Tuesday, May 17, 2011

TWO HUNDRED-FIFTY YEARS OF “AMAZING GRACE”

If you are a Civil War history buff, you might associate the name Mt. Weather with a strategic mountain top fought over several times as a lookout point by both North and South; if a serious traveler, you might just know it as a place on the map of Virginia in the Blue Ridge mountains about fifty miles west of Washington D.C. right next to the West Virginia line. If you are something of a conspiratorialist, you might recall articles describing the place as “Doomsday City”, or something similar. Actually, you would be right on all counts.
First constructed during the Cold War as an “Alternate National Capital”, it is –among other things – a vast, hardened, underground facility equipped to keep our government working in any kind of calamity or disaster, complete with a subterranean infrastructure. It is, in short, one of the most protected and secret sites in America. I cite these facts to underline the sense of aloneness and isolation I felt during a one-week stay there a few years ago in the course of anti-terrorism and weapons-of-mass-destruction training. Our small handful of emergency planners and responders from “the outside world” were restricted to carefully-marked walkways, corridors and buildings, and our quarters, while adequate, were almost reclusive.
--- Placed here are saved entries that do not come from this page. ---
(* ===== verification/CompAgent.v ===== *)
(** * CompAgent: src/backend/agents/agno/comp_agent.py

    [CompAgent.analyze_competition] counts the competitors of OSM
    ([OSM.Competitor], the dictionaries of [OSMService.get_competitors]),
    computes the competitors per 1,000 residents and the nearest distance,
    asks the model for a reasoning text, and scores the competition: a
    saturation score from the ratio, a bonus or malus from the nearest
    distance, a penalty for a large count, clamped to [0, 100].

    The nearest distance is [None] without competitors; Python's
    truthiness makes a distance of [0] count as no distance ([truthy_dist]).
    [str.lower()] of the cuisines is [AgentBase.lower]. *)

From S2P Require Import Prelude AgentBase OSM.
Local Open Scope string_scope.

Module CompAgent.

Definition assess_saturation (competitors_per_1k : Q) : string :=
  if Qltb competitors_per_1k 2 then "low" else if Qltb competitors_per_1k 5 then "moderate" else "high".

Definition saturation_score (per_1k : Q) : Q :=
  if Qltb per_1k 2 then 90 else if Qltb per_1k 3 then 75 else if Qltb per_1k 5 then 60
  else if Qltb per_1k 7 then 45 else 30.

Definition distance_bonus (nearest_distance : option Q) : Q :=
  match nearest_distance with
  | Some d => if truthy_dist nearest_distance then
                if Qgtb d 500 then 10 else if Qgtb d 300 then 5 else if Qltb d 100 then -10 else 0
              else 0
  | None => 0
  end.

Definition count_penalty (count : nat) : Q :=
  if (25 <? count)%nat then 15 else if (20 <? count)%nat then 10 else if (15 <? count)%nat then 5 else 0.

(** [_calculate_competition_score]: [max(min(score, 100), 0)]. *)
Definition calculate_competition_score (count : nat) (per_1k : Q) (nearest_distance : option Q) : Q :=
  let score := saturation_score per_1k + distance_bonus nearest_distance - count_penalty count in
  py_max (py_min score 100) 0.

Definition assess_pressure (count : nat) (nearest_distance : option Q) : string :=
  if (count <? 8)%nat && (negb (truthy_dist nearest_distance) ||
                          match nearest_distance with Some d => Qgtb d 300 | None => false end)
  then "low"
  else if (20 <? count)%nat || (truthy_dist nearest_distance &&
                               match nearest_distance with Some d => Qltb d 150 | None => false end)
  then "high" else "medium".

(** [{c.get("cuisine", "").lower() for c in competitors if c.get("cuisine")}] *)
Definition cuisines (competitors : list OSM.Competitor) : list string :=
  map (fun c => lower (OSM.c_cuisine c)) (filter (fun c => negb (String.eqb (OSM.c_cuisine c) "")) competitors).

Definition any_in (l cs : list string) : bool := existsb (fun c => str_in c cs) l.

(** [gap_checks], in the order of the dictionary, and [gaps[:3]]. *)
Definition identify_gaps (competitors : list OSM.Competitor) (concept : string) : list string :=
  let cs := cuisines competitors in
  let gap_checks :=
    [("No vegan-focused restaurants", negb (str_in "vegan" cs));
     ("No fine dining options", negb (str_in "fine_dining" cs));
     ("Limited Asian cuisine", negb (any_in ["asian"; "chinese"; "japanese"; "thai"] cs));
     ("No Mediterranean restaurants", negb (any_in ["mediterranean"; "greek"; "italian"] cs));
     ("Limited breakfast/brunch spots", negb (str_in "breakfast" cs) && negb (str_in "brunch" cs))] in
  firstn 3 (map fst (filter snd gap_checks)).

Inductive CompInsight :=
| FewCompetitors (count : nat)
| ModerateMarket (count : nat)
| CompetitiveMarket (count : nat)
| GoodSeparation (nearest : Q)
| CloseProximity (nearest : Q)
| MarketGap (gap : string).

Definition comp_insights (count : nat) (nearest_distance : option Q) (market_gaps : list string) : list CompInsight :=
  (if (count <? 10)%nat then [FewCompetitors count]
   else if (count <? 20)%nat then [ModerateMarket count] else [CompetitiveMarket count]) ++
  (match nearest_distance with
   | Some d => if truthy_dist nearest_distance && Qgtb d 300 then [GoodSeparation d]
               else if truthy_dist nearest_distance && Qltb d 150 then [CloseProximity d] else []
   | None => []
   end) ++
  (match market_gaps with g :: _ => [MarketGap g] | [] => [] end).

(** [min(...)] of a non-empty list: the first smallest. *)
Definition list_min (x : Q) (l : list Q) : Q := fold_left (fun m y => if Qltb y m then y else m) l x.

Definition nearest_of (competitors : list OSM.Competitor) : option Q :=
  match map OSM.c_distance_m competitors with d :: ds => Some (list_min d ds) | [] => None end.

Record CompResult := mkCompResult {
  competition_score : Q;
  c_confidence : string;
  competitor_count : nat;
  saturation_level : string;
  competitors_per_1k : Q;
  nearest_competitor_m : option Q;
  competitive_pressure : string;
  market_gaps : list string;
  c_reasoning : string;
  c_insights : list CompInsight;
  top_competitors : list OSM.Competitor
}.

Section WithModel.
Variable run : AgentName -> res string.

Definition analyze_competition (concept : string) (competitors : list OSM.Competitor) (population : pyval)
  : res CompResult :=
  let count := length competitors in
  pop <- num population ;;
  per_1k <- (if Qgtb pop 0 then py_div (inject_Z (Z.of_nat count)) (pop / 1000) else Ok 0) ;;
  let nearest_distance := nearest_of competitors in
  response <- run COMP ;;
  let score := calculate_competition_score count per_1k nearest_distance in
  let gaps := identify_gaps competitors concept in
  Ok (mkCompResult (py_round score 1)
        (if Qgtb pop 0 && negb (match competitors with [] => true | _ => false end) then "high" else "medium")
        count (assess_saturation per_1k) (py_round per_1k 2) nearest_distance
        (assess_pressure count nearest_distance) gaps response (comp_insights count nearest_distance gaps)
        (firstn 5 competitors)).

End WithModel.

(** ** The score and the insights *)

Lemma calculate_competition_score_range count per_1k nearest :
  0 <= calculate_competition_score count per_1k nearest <= 100.
Proof.
  unfold calculate_competition_score. split; [apply py_max_ge_r|].
  apply py_max_lub; [apply py_min_le_r | lra].
Qed.

(** The first insight, on the count, is always there. *)
Lemma comp_insights_nonempty count nearest gaps : comp_insights count nearest gaps <> [].
Proof.
  unfold comp_insights. destruct (count <? 10)%nat; [|destruct (count <? 20)%nat]; discriminate.
Qed.

Lemma analyze_competition_spec run concept competitors population r :
  analyze_competition run concept competitors population = Ok r ->
  0 <= competition_score r <= 100 /\ c_insights r <> [].
Proof.
  unfold analyze_competition. intros H. res_inv H. apply Ok_inj in H. subst r. cbn.
  split; [apply (py_round_Zrange 0 100), calculate_competition_score_range | apply comp_insights_nonempty].
Qed.

End CompAgent.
One evening, I had repaired to my second-floor room when I heard the skirling notes of a bagpipe – a sound which has always struck a responsive chord in my inner being. I descended the stairs, and popped my head outdoors, not at all sure whether I might merely be hearing someone’s radio or tape recorder. My heart began to take special notice as I recognized the familiar notes of “Amazing Grace”, a favorite of every piper I had ever known. At last sure of direction, I strolled a ways down one of the few roadways not marked “off limits” to us, and into view came the figure of a fellow student from Utah, standing alone on a patch of lawn, playing his heart out. One by one, a few others from our small cadre joined us, sitting on a piece of nearby curbing or tree stump, surrounded by the emptiness of the secret underground city beneath our feet, mesmerized by the unexpected magic of the music. Not just any music, but one of the most beloved of American hymn songs for more than two centuries. Especially revered by members of the military, and often played as well at the funerals of police and firefighters, it is generally looked upon as “American as apple pie”; part and parcel of our unique cultural heritage.
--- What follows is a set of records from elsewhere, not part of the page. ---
(* ===== verification/TransitAgent.v ===== *)
(** * TransitAgent: src/backend/agents/agno/transit_agent.py

    [TransitAgent.analyze_transit] reads the nearest metro and tram
    distances and the stop lists of the transit dictionary
    ([OSM.Transit], what [OSMService.get_transit_stops] returns), asks the
    model for a reasoning text, and scores the access: up to 50 points for
    the metro, 40 for the tram and a bonus of 10 for several stops, capped
    at 100; the walkability score is a step function of the POI count; the
    transit score is [0.7 * transit + 0.3 * walkability], rounded.

    The insights quote the distances under Python's truthiness: a stop at
    0 m gives none ([truthy_dist]). *)

From S2P Require Import Prelude AgentBase OSM.
Local Open Scope string_scope.

Module TransitAgent.

Definition metro_points (metro_distance : option Q) : Q :=
  match metro_distance with
  | Some d => if Qltb d 200 then 50 else if Qltb d 300 then 45 else if Qltb d 400 then 38
              else if Qltb d 500 then 30 else if Qltb d 600 then 20 else 10
  | None => 0
  end.

Definition tram_points (tram_distance : option Q) : Q :=
  match tram_distance with
  | Some d => if Qltb d 150 then 40 else if Qltb d 250 then 35 else if Qltb d 350 then 28
              else if Qltb d 500 then 20 else 10
  | None => 0
  end.

Definition multi_bonus (metro_count tram_count : nat) : Q :=
  if (1 <? metro_count)%nat || (2 <? tram_count)%nat
  then inject_Z (Z.of_nat (Nat.min (metro_count + tram_count * 2) 10)) else 0.

(** [_calculate_transit_score] *)
Definition calculate_transit_score (metro_distance tram_distance : option Q) (metro_count tram_count : nat) : Q :=
  py_min (metro_points metro_distance + tram_points tram_distance + multi_bonus metro_count tram_count) 100.

(** [_calculate_walkability_score] *)
Definition calculate_walkability_score (poi_count : Q) : Q :=
  if Qgeb poi_count 50 then 100 else if Qgeb poi_count 40 then 90 else if Qgeb poi_count 30 then 75
  else if Qgeb poi_count 20 then 60 else if Qgeb poi_count 10 then 45 else py_max (poi_count * 3) 20.

(** [min([d for d in [metro, tram] if d is not None], default=None)] *)
Definition best_distance (metro_distance tram_distance : option Q) : option Q :=
  match metro_distance, tram_distance with
  | Some m, Some t => Some (py_min m t)
  | Some m, None => Some m
  | None, t => t
  end.

Definition rate_transit_access (metro_distance tram_distance : option Q) : string :=
  match best_distance metro_distance tram_distance with
  | None => "poor"
  | Some b => if Qltb b 200 then "excellent" else if Qltb b 400 then "good" else if Qltb b 600 then "fair" else "poor"
  end.

Definition rate_walkability (poi_count : Q) : string :=
  if Qgeb poi_count 40 then "high" else if Qgeb poi_count 20 then "moderate" else "low".

(** [_generate_summary]: the two dictionaries and their defaults. *)
Definition generate_summary (transit_rating walkability_rating : string) : string :=
  let transit_desc :=
    if String.eqb transit_rating "excellent" then "Excellent public transit access"
    else if String.eqb transit_rating "good" then "Good public transit access"
    else if String.eqb transit_rating "fair" then "Fair public transit access"
    else if String.eqb transit_rating "poor" then "Limited public transit access"
    else "Transit access unknown" in
  let walk_desc :=
    if String.eqb walkability_rating "high" then "highly walkable area"
    else if String.eqb walkability_rating "moderate" then "moderately walkable area"
    else if String.eqb walkability_rating "low" then "low walkability area" else "area" in
  transit_desc ++ " in " ++ walk_desc.

Definition assess_confidence (transit_data : OSM.Transit) (poi_count : Q) : string :=
  let has_metro := match OSM.t_nearest_metro transit_data with Some _ => true | None => false end in
  let has_tram := match OSM.t_nearest_tram transit_data with Some _ => true | None => false end in
  let has_walkability := Qgtb poi_count 0 in
  if has_metro && has_tram && has_walkability then "high"
  else if (has_metro || has_tram) && has_walkability then "medium" else "low".

Inductive TransitInsight :=
| TramAccess (tram_distance : Q)
| MetroConnectivity (metro_distance : Q)
| VibrantArea (poi_count : Q)
| ModerateFootTraffic (poi_count : Q).

Definition transit_insights (metro_distance tram_distance : option Q) (poi_count : Q) : list TransitInsight :=
  (match tram_distance with
   | Some d => if truthy_dist tram_distance && Qltb d 200 then [TramAccess d] else []
   | None => [] end) ++
  (match metro_distance with
   | Some d => if truthy_dist metro_distance && Qltb d 300 then [MetroConnectivity d] else []
   | None => [] end) ++
  (if Qgtb poi_count 40 then [VibrantArea poi_count]
   else if Qgtb poi_count 20 then [ModerateFootTraffic poi_count] else []).

Record TransitResult := mkTransitResult {
  transit_score : Q;
  t_confidence : string;
  nearest_metro_m : option Q;
  nearest_tram_m : option Q;
  metro_stations_nearby : nat;
  tram_stops_nearby : nat;
  transit_access_rating : string;
  walkability_score : Q;
  walkability_poi_count : Q;
  walkability_rating : string;
  accessibility_summary : string;
  t_reasoning : string;
  t_insights : list TransitInsight
}.

Definition transit_overall (transit_score walkability_score : Q) : Q :=
  transit_score * (7 # 10) + walkability_score * (3 # 10).

Section WithModel.
Variable run : AgentName -> res string.

(** The prompt formats the values without a format specification; the
    POI count is compared after the model's answer, where [None] raises. *)
Definition analyze_transit (transit_data : OSM.Transit) (walkability_poi_count : pyval) : res TransitResult :=
  let metro_distance := OSM.t_nearest_metro transit_data in
  let tram_distance := OSM.t_nearest_tram transit_data in
  let metro_count := length (OSM.t_metro_stations transit_data) in
  let tram_count := length (OSM.t_tram_stops transit_data) in
  response <- run TRANSIT ;;
  let ts := calculate_transit_score metro_distance tram_distance metro_count tram_count in
  poi <- num walkability_poi_count ;;
  let ws := calculate_walkability_score poi in
  let transit_rating := rate_transit_access metro_distance tram_distance in
  let walkability_rating := rate_walkability poi in
  Ok (mkTransitResult (py_round (transit_overall ts ws) 1) (assess_confidence transit_data poi)
        metro_distance tram_distance metro_count tram_count transit_rating ws poi walkability_rating
        (generate_summary transit_rating walkability_rating) response
        (transit_insights metro_distance tram_distance poi)).

End WithModel.

(** ** Ranges of the scores *)

Lemma metro_points_range m : 0 <= metro_points m <= 50.
Proof. destruct m as [d|]; cbn; [qsplit | lra]. Qed.

Lemma tram_points_range t : 0 <= tram_points t <= 40.
Proof. destruct t as [d|]; cbn; [qsplit | lra]. Qed.

Lemma multi_bonus_range mc tc : 0 <= multi_bonus mc tc <= 10.
Proof.
  unfold multi_bonus. destruct (_ || _); [|lra].
  rewrite <- (Nat2Z.id 10) at 2. change 0 with (inject_Z 0). change 10 with (inject_Z 10).
  rewrite <- !Zle_Qle. lia.
Qed.

Lemma calculate_transit_score_range m t mc tc : 0 <= calculate_transit_score m t mc tc <= 100.
Proof.
  unfold calculate_transit_score.
  pose proof (metro_points_range m). pose proof (tram_points_range t). pose proof (multi_bonus_range mc tc).
  split; [apply py_min_glb; lra | apply py_min_le_r].
Qed.

Lemma calculate_walkability_score_range poi : 20 <= calculate_walkability_score poi <= 100.
Proof.
  unfold calculate_walkability_score. qsplit.
  split; [apply py_max_ge_r | apply py_max_lub; lra].
Qed.

Lemma analyze_transit_range run transit_data poi t :
  analyze_transit run transit_data poi = Ok t -> 0 <= transit_score t <= 100.
Proof.
  unfold analyze_transit. intros H. res_inv H. apply Ok_inj in H. subst t. cbn.
  apply (py_round_Zrange 0 100). unfold transit_overall.
  match goal with |- context [calculate_transit_score ?m ?t ?a ?b] =>
    pose proof (calculate_transit_score_range m t a b) end.
  match goal with |- context [calculate_walkability_score ?p] => pose proof (calculate_walkability_score_range p) end.
  change (inject_Z 0) with 0. change (inject_Z 100) with 100.
  set (x := calculate_transit_score _ _ _ _) in *. set (y := calculate_walkability_score _) in *. lra.
Qed.

End TransitAgent.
While the connection with frontier America is certainly true, with the words and music appearing in the hymn books of dozens of denominations dating back to the 18th century, the words are the gift of an English preacher named John Newton, an individual whose story reads like a piece of creative fiction. Born in London in 1725 the son of a ship’s master, he followed his father to sea, serving on the crew of a British man-of-war in the most harsh and brutal of environments. As punishment for an attempt to desert, he was consigned to service on a slave ship, eventually working in the English slave trade in Sierra Leone where he was subjected to humiliating abuse at the hands of the master he served. His personal epiphany came in the midst of a terrible storm at sea in May, 1848. So profound was the depth of the religious conversion which took place within him that night that he forever after counted his life as beginning on that night.
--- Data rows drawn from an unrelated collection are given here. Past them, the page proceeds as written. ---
(* ===== verification/RiskAgent.v ===== *)
(** * RiskAgent: src/backend/agents/agno/risk_agent.py

    [RiskAgent.assess_risk_and_confidence] reads the confidence and score
    of the four earlier agents ([GeoAgent], [DemoAgent], [CompAgent],
    [TransitAgent]), asks the model for a reasoning text, and computes an
    overall confidence ([0.6] of the mean confidence level, [0.4] of the
    mean score), the risk factors, the missing data, a risk level, a
    confidence rating, recommendations and a transparency warning.

    The agents' dictionaries are read through their result records; the
    keys the risk agent reads with a default are always present in them,
    except on the geocoding failure ([GeoAgent.geo_confidence] and
    [GeoAgent.geo_quality] give the failure dictionary's values). *)

From S2P Require Import Prelude AgentBase GeoAgent DemoAgent CompAgent TransitAgent.
Local Open Scope string_scope.

Module RiskAgent.

(** [confidence_scores.get(c, 70)] *)
Definition confidence_level (c : string) : Q :=
  if String.eqb c "high" then 90 else if String.eqb c "medium" then 70 else if String.eqb c "low" then 40 else 70.

Inductive Severity := SevHigh | SevMedium.

Inductive RiskFactor :=
| HighCompetition (competitor_count : nat)
| LimitedTransit
| DemographicMismatch
| DataQualityConcerns.

Definition severity (f : RiskFactor) : Severity :=
  match f with DemographicMismatch => SevHigh | _ => SevMedium end.

(** The ["factor"] text of each risk factor. *)
Definition factor_name (f : RiskFactor) : string :=
  match f with
  | HighCompetition _ => "High competition"
  | LimitedTransit => "Limited transit access"
  | DemographicMismatch => "Demographic mismatch"
  | DataQualityConcerns => "Data quality concerns"
  end.

Definition risk_factors (competitor_count : nat) (transit_rating : string) (demo_score overall_confidence : Q)
  : list RiskFactor :=
  (if (20 <? competitor_count)%nat then [HighCompetition competitor_count] else []) ++
  (if String.eqb transit_rating "poor" then [LimitedTransit] else []) ++
  (if Qltb demo_score 60 then [DemographicMismatch] else []) ++
  (if Qltb overall_confidence 70 then [DataQualityConcerns] else []).

Definition missing_data (has_postal_code : bool) (demo_score : Q) : list string :=
  (if negb has_postal_code then ["Postal code data"] else []) ++
  (if Qltb demo_score 50 then ["Complete demographic data"] else []) ++
  ["Crime statistics"; "Foot traffic counts"; "Parking availability"; "Rent/lease costs"].

Definition risk_level (overall_confidence : Q) (nfactors : nat) : string :=
  if Qgeb overall_confidence 80 && (nfactors <? 2)%nat then "low"
  else if Qgeb overall_confidence 65 && (nfactors <? 3)%nat then "medium" else "high".

Definition confidence_rating (overall_confidence : Q) : string :=
  if Qgeb overall_confidence 85 then "very high" else if Qgeb overall_confidence 75 then "high"
  else if Qgeb overall_confidence 60 then "medium" else "low".

Inductive Recommendation := FootTrafficData | DifferentiationAnalysis | OnSiteVisit.

Definition recommendations (transit_score : Q) (competitor_count : nat) (overall_confidence : Q) : list Recommendation :=
  (if Qltb transit_score 70 then [FootTrafficData] else []) ++
  (if (15 <? competitor_count)%nat then [DifferentiationAnalysis] else []) ++
  (if Qltb overall_confidence 75 then [OnSiteVisit] else []).

(** [_generate_transparency_warning]: the warning text's data. *)
Inductive Warning :=
| RiskWarning (confidence_rating risk_level : string) (missing : list string)
| NoteWarning (confidence_rating : string).

Definition transparency_warning (rating level : string) (missing : list string) : option Warning :=
  if String.eqb rating "low" || String.eqb level "high" then Some (RiskWarning rating level (firstn 3 missing))
  else if String.eqb rating "medium" || String.eqb level "medium" then Some (NoteWarning rating) else None.

(** [avg_confidence * 0.6 + data_quality_avg * 0.4] *)
Definition overall_of (avg_confidence data_quality_avg : Q) : Q :=
  avg_confidence * (6 # 10) + data_quality_avg * (4 # 10).

Record DataCoverage := mkDataCoverage { cov_geocoding : Q; cov_demographics : Q; cov_competition : Q; cov_transit : Q }.

Record RiskResult := mkRiskResult {
  overall_confidence : Q;
  r_confidence_rating : string;
  data_quality_score : Q;
  r_risk_level : string;
  r_missing_data : list string;
  r_risk_factors : list RiskFactor;
  data_coverage : DataCoverage;
  r_reasoning : string;
  r_recommendations : list Recommendation;
  r_transparency_warning : option Warning
}.

Section WithModel.
Variable run : AgentName -> res string.

Definition assess_risk_and_confidence (geo : GeoAgent.GeoResult) (demo : DemoAgent.DemoResult)
  (comp : CompAgent.CompResult) (transit : TransitAgent.TransitResult) : res RiskResult :=
  let geo_quality := inject_Z (GeoAgent.geo_quality geo) in
  let demo_score := DemoAgent.demographic_score demo in
  let comp_score := CompAgent.competition_score comp in
  let transit_score := TransitAgent.transit_score transit in
  let count := CompAgent.competitor_count comp in
  response <- run RISK ;;
  let avg_confidence :=
    (confidence_level (GeoAgent.geo_confidence geo) + confidence_level (DemoAgent.d_confidence demo) +
     confidence_level (CompAgent.c_confidence comp) + confidence_level (TransitAgent.t_confidence transit)) / 4 in
  let data_quality_avg := (geo_quality + demo_score + comp_score + transit_score) / 4 in
  let oc := overall_of avg_confidence data_quality_avg in
  let factors := risk_factors count (TransitAgent.transit_access_rating transit) demo_score oc in
  let missing := missing_data (GeoAgent.geo_has_postal_code geo) demo_score in
  let level := risk_level oc (length factors) in
  let rating := confidence_rating oc in
  Ok (mkRiskResult (py_round oc 1) rating (py_round data_quality_avg 1) level (firstn 5 missing) factors
        (mkDataCoverage (py_round geo_quality 1) (py_round (py_min demo_score 100) 1)
           (py_round (py_min comp_score 100) 1) (py_round (py_min transit_score 100) 1))
        response (recommendations transit_score count oc) (transparency_warning rating level missing)).

End WithModel.

(** ** The overall confidence *)

Lemma confidence_level_range c : 40 <= confidence_level c <= 90.
Proof.
  unfold confidence_level.
  repeat match goal with |- context [if ?b then _ else _] => destruct b end; lra.
Qed.

(** With every score in [0, 100], the overall confidence lies in
    [0.6 * 40 + 0, 0.6 * 90 + 0.4 * 100]. *)
Lemma assess_risk_bounds run geo demo comp transit r :
  (0 <= GeoAgent.geo_quality geo <= 100)%Z ->
  0 <= DemoAgent.demographic_score demo <= 100 -> 0 <= CompAgent.competition_score comp <= 100 ->
  0 <= TransitAgent.transit_score transit <= 100 ->
  assess_risk_and_confidence run geo demo comp transit = Ok r -> 24 <= overall_confidence r <= 94.
Proof.
  intros Hg Hd Hc Ht H. unfold assess_risk_and_confidence in H. res_inv H. apply Ok_inj in H. subst r. cbn.
  apply (py_round_Zrange 24 94). change (inject_Z 24) with 24. change (inject_Z 94) with 94. unfold overall_of.
  assert (Hq : 0 <= inject_Z (GeoAgent.geo_quality geo) <= 100).
  { change 0 with (inject_Z 0). change 100 with (inject_Z 100). rewrite <- !Zle_Qle. exact Hg. }
  pose proof (confidence_level_range (GeoAgent.geo_confidence geo)).
  pose proof (confidence_level_range (DemoAgent.d_confidence demo)).
  pose proof (confidence_level_range (CompAgent.c_confidence comp)).
  pose proof (confidence_level_range (TransitAgent.t_confidence transit)).
  rewrite !(Qdiv_Zpos _ 4). lra.
Qed.

End RiskAgent.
Burdened with an overpowering sense of guilt, he channeled his life into becoming an ordained minister in The Church of England and finding a way to redeem himself from what he saw as a sinful past forever blemished by an association with slavery. Unlike other preachers whose service was marked by an outward piousness, Newton presented himself as a repentant “sinner” seeking his own way back while reaching out to others. His little parish at Olney, Buckinghamshire attracted such a following that the building had to be enlarged. There he authored the words to as many as 280 hymns, and the “Olney Hymn Book” was born and found its way across the Atlantic to the New World.
Students of church music history are unsure of the origins of the music which became intertwined with Newton’s powerful words, but I for one would find a touch of eternal justice in the opinion that it came from a spiritual melody raised by the voices of some of those same black slaves.
Amazing grace! (How sweet the sound)
That sav’d a wretch like me!
I once was lost, but now am found.
Was blind, but now I see.



The vicarage in Olney, Buckinghamshire, England where John Newton often met with such fellow writers of verse as William Cowper, and where he wrote “Amazing Grace” around 1760.